81/08 condominio:
valutazione rischi del condominio e sicurezza

È importante sottolineare che i condomini, come tutti gli ambienti di lavoro, sono soggetti alla normativa antincendio, l’amministratore di condominio deve verificare se lo stabile rientra nel campo di applicazione del DPR 151/2011 ex D.M. 16/02/1982, ossia se è presente un’attività soggetta a rilascio del certificato di prevenzione incendio (CPI) e controllo periodico dei Vigili del Fuoco (es. centrale termica con potenzialità superiore alle 100.000 kcal/h, autorimessa con più di 9 posti auto, edifici con altezza in gronda superiore ai 24 metri, ...).

Il D.Lgs. 81/08, che ha integrato e sostituito la 626, considera a tutti gli effetti l’amministratore di condominio un datore di lavoro, pertanto, come tutti i datori di lavoro, è tenuto per legge ad effettuare la valutazione rischi del condominio a cui è preposto.

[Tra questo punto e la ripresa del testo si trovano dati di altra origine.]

Lemma dict_del_map d m k :
  dict_is_map d m →
  ∃ d', dict_del d (Some k) = Some d' ∧ dict_is_map d' (delete k m).
Proof.
  intros (l & Hr & Hnd & ->).
  destruct (dict_del_rep d l k Hr) as (d' & Hd & Hr').
  exists d'. split; [done|]. exists (al_del k l).
  destruct (al_del_keys k l Hnd) as (? & _ & ->). done.
Qed.

Lemma dict_get_map d m k :
  dict_is_map d m → dict_get d (Some k) = Some (m !! k).
Proof.
  intros (l & Hr & _ & ->). rewrite al_map_lookup. by apply dict_get_rep.
Qed.

Lemma dict_count_map d m : dict_is_map d m → count d = Z.of_nat (size m).
Proof.
  intros (l & Hr & Hnd & ->). rewrite al_map_size by done. apply Hr.
Qed.

Lemma dict_get_with_ref_map d m k :
  dict_is_map d m →
  dict_get_with_ref d k =
    Some (match m !! k with Some v => (0, Some v) | None => (- ENOENT, None) end).
Proof.
  intros (l & Hr & _ & ->). rewrite al_map_lookup. unfold dict_get_with_ref.
  destruct (_dict_lookup_rep d l k Hr) as ([id|] & -> & Hl);
    cbn [mbind option_bind].
  - destruct Hl as (i & p & _ & _ & Hp & _ & Hg & _). by rewrite Hp, Hg.
  - by rewrite Hl.
Qed.

(** ** Iteration *)

Lemma pair_next_lookup ids i id :
  NoDup ids → ids !! i = Some id → pair_next ids id = ids !! S i.
Proof.
  revert i. induction ids as [|x ids IH]; intros i Hnd; [done|].
  apply NoDup_cons in Hnd as [Hx Hnd].
  destruct i as [|i]; cbn [lookup list_lookup pair_next].
  - intros [= ->]. rewrite decide_True by done. by destruct ids.
  - intros Hi. rewrite decide_False; [by apply IH|].
    intros ->. apply Hx. by eapply list_elem_of_lookup_2.
Qed.

(** A callback that leaves the dictionary alone sees its pairs in order. *)
Lemma dict_foreach_rep {St} d l fn (I : list data_pair_t → St → Prop) st :
  dict_rep d l → I [] st →
  (∀ i p st, l !! i = Some p → I (take i l) st →
    ∃ ret st', fn d (pair_key p) (pair_value p) st = Some (ret, d, st') ∧
      0 ≤ ret ∧ I (take i l ++ [p]) st') →
  ∃ st', dict_foreach fn d st = Some (0, d, st') ∧ I l st'.
Proof.
  intros Hr H0 Hstep. unfold dict_foreach.
  pose proof (Forall2_length _ _ _ (rep_pairs _ _ Hr)) as Hlen.
  assert (∀ n i st, n = (length l - i)%nat → (i ≤ length l)%nat →
    I (take i l) st →
    ∃ st', dict_foreach_loop n fn (members_list d !! i) d st = Some (0, d, st')
      ∧ I l st') as Hloop.
  { intros n. induction n as [|n IH]; intros i st1 Hn Hi HI.
    - assert (i = length l) as -> by lia.
      rewrite lookup_ge_None_2 by lia. rewrite firstn_all in HI.
      by exists st1.
    - destruct (lookup_lt_is_Some_2 l i) as [p Hp]; [lia|].
      destruct (Forall2_lookup_r _ _ _ _ _ (rep_pairs _ _ Hr) Hp)
        as (id & Hid & Hpid).
      rewrite Hid. cbn [dict_foreach_loop]. rewrite Hpid.
      cbn [mbind option_bind].
      destruct (Hstep i p st1 Hp HI) as (ret & st2 & -> & Hret & HI2).
      cbn [mbind option_bind]. rewrite decide_False by lia.
      rewrite (pair_next_lookup _ i) by (done || apply Hr).
      apply IH; [lia|lia|]. by rewrite (take_S_r _ _ _ Hp). }
  rewrite Hlen. replace (head (members_list d)) with (members_list d !! 0%nat)
    by by destruct (members_list d).
  apply Hloop; [lia|lia|done].
Qed.

(** [dict_copy] merges the pairs into the new dictionary. *)
Lemma dict_copy_map `{AllocNoFail} d m new mnew :
  dict_is_map d m → dict_is_map new mnew →
  Z.of_nat (size m) + Z.of_nat (size mnew) < 2 ^ 31 →
  (∀ k, is_Some (m !! k) → Z.of_nat (length k) < 2 ^ 62) →
  ∃ new', dict_copy d (Some new) = Some new' ∧ dict_is_map new' (m ∪ mnew).
Proof.
  intros (l & Hr & Hnd & ->) Hnew Hs Hk. unfold dict_copy.
  rewrite al_map_size in Hs by done.
  destruct (dict_foreach_rep d l _copy
    (λ done n, ∃ M, dict_is_map n M ∧ (size M ≤ length done + size mnew)%nat ∧
       (NoDup (pair_key <$> done) → M = al_map done ∪ mnew)) new Hr)
    as (new' & -> & M & Hn & _ & HM).
  - exists mnew. split_and!; [done..|]. intros _. unfold al_map. cbn.
    by rewrite map_empty_union.
  - intros i p n Hp (M & HM & Hsz & Hun). unfold _copy.
    assert (p ∈ l) by (by eapply list_elem_of_lookup_2).
    pose proof (lookup_lt_Some _ _ _ Hp). rewrite length_take in Hsz.
    destruct (dict_set_map_nofail n M (pair_key p)
      (pair_value p) HM) as (n' & -> & Hn').
    + lia.
    + apply Hk. rewrite al_map_lookup.
      destruct (al_get (pair_key p) l) eqn:Hg; [by eexists|].
      apply al_get_None in Hg. exfalso. apply Hg.
      by apply list_elem_of_fmap_2.
    + exists 0, n'. split_and!; [done..|]. eexists. split_and!; [done| |].
      * rewrite map_size_insert, length_app, length_take. cbn [length].
        destruct (M !! pair_key p); unfold id; lia.
      * rewrite fmap_app. intros (Hd & Hne & _)%NoDup_app.
        rewrite Hun, insert_union_l by done. f_equal. unfold al_map.
        rewrite fmap_app. change (kv <$> [p]) with [kv p]. unfold kv at 3.
        rewrite list_to_map_snoc; [done|].
        intros Hin. apply (Hne (pair_key p)); [|by left].
        by rewrite <- list_fmap_compose in Hin.
  - cbn [mbind option_bind]. exists new'. split; [done|].
    by rewrite <- HM.
Qed.

(** [dict_reset] removes every pair, duplicate keys included. *)
Lemma dict_reset_rep d l :
  dict_rep d l → ∃ d', dict_reset d = Some (0, d') ∧ dict_rep d' [].
Proof.
  intros Hr. unfold dict_reset, dict_foreach.
  pose proof (Forall2_length _ _ _ (rep_pairs _ _ Hr)) as Hlen. rewrite Hlen.
  assert (∃ d', dict_foreach_loop (length l) _remove (head (members_list d))
    d () = Some (0, d', ()) ∧ dict_rep d' []) as (d' & -> & ?); [|eauto].
  clear Hlen. revert d Hr. induction l as [|p l IH]; intros d Hr.
  - pose proof (rep_pairs _ _ Hr) as Hf. inversion Hf as [Heq|].
    exists d. by rewrite <- Heq in *.
  - destruct (dict_del_rep d _ (pair_key p) Hr) as (d' & Hd & Hr').
    cbn [al_del] in Hr'. rewrite decide_True in Hr' by done.
    assert (∃ id ids, members_list d = id :: ids ∧ pairs d !! id = Some p ∧
      members_list d' = ids) as (id & ids & Hm & Hid & Hm').
    { pose proof (rep_pairs _ _ Hr) as Hf.
      inversion Hf as [|id ? ids ? Hid Hf' Heq]; subst.
      exists id, ids. split_and!; [done..|].
      revert Hd. unfold dict_del. rewrite lookup_hashval_one by apply Hr.
      cbn [mbind option_bind]. rewrite (chain_at_rep _ _ Hr).
      cbn [mbind option_bind]. rewrite <- Heq. cbn [chain_lookup].
      rewrite Hid. cbn [mbind option_bind]. rewrite decide_True by done.
      cbn [mbind option_bind unlink]. rewrite decide_True by done.
      by intros [= <-]. }
    assert (_remove d (pair_key p) (pair_value p) () = Some (0, d', ())) as Hrm
      by (unfold _remove; by rewrite Hd).
    destruct (IH d' Hr') as (d'' & HI & Hr''). exists d''. split; [|done].
    rewrite Hm. cbn [head length dict_foreach_loop]. rewrite Hid.
    cbn [mbind option_bind]. rewrite Hrm.
    cbn [mbind option_bind]. rewrite decide_False by lia.
    rewrite Hm. cbn [pair_next]. rewrite decide_True by done.
    by rewrite <- Hm'.
Qed.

Analizzando nel dettaglio la normativa in vigore in materia di tutela dei lavoratori sul lavoro è possibile affermare che per equiparare un condominio a un’azienda è necessario che ci sia un lavoratore, classico esempio dei condomini con servizio di portierato.

Il D.Lgs. 81/08 così come modificato dal D.Lgs. 106/09 impone (art. 3 comma 9) che ai lavoratori a domicilio e ai lavoratori che rientrano nel campo di applicazione del contratto collettivo dei proprietari di fabbricati (es. portieri, addetti alla custodia, addetti alle pulizie, addetti alla manutenzione, ecc.) debba essere fornita idonea informazione e formazione di cui agli artt. 36 e 37, in merito alla mansione lavorativa svolta; agli stessi lavoratori devono essere forniti eventuali Dispositivi di Protezione Individuale (DPI) ed idonee attrezzature.
Il datore di lavoro, ossia l’amministratore di condominio, deve quindi adempiere agli obblighi sopra riportati.

L’amministratore di un condominio senza dipendenti è esentato dall’obbligo di redazione scritta del documento di valutazione dei rischi ma è tenuto comunque a valutare i rischi presenti all’interno del condominio per tutelare l’incolumità degli inquilini e di eventuali lavoratori di ditte appaltatrici.

Altro discorso riguarda l’opportunità da parte del condominio di appaltare lavori edili, rientranti nel campo di applicazione del Titolo IV del D.Lgs. 81/08 (ex 626 e D.Lgs. 494/96), anche in questo caso l’amministratore di condominio risulta essere il datore di lavoro ovvero il committente, prendendosi carico degli obblighi derivanti dagli artt. 90, 96 del medesimo decreto.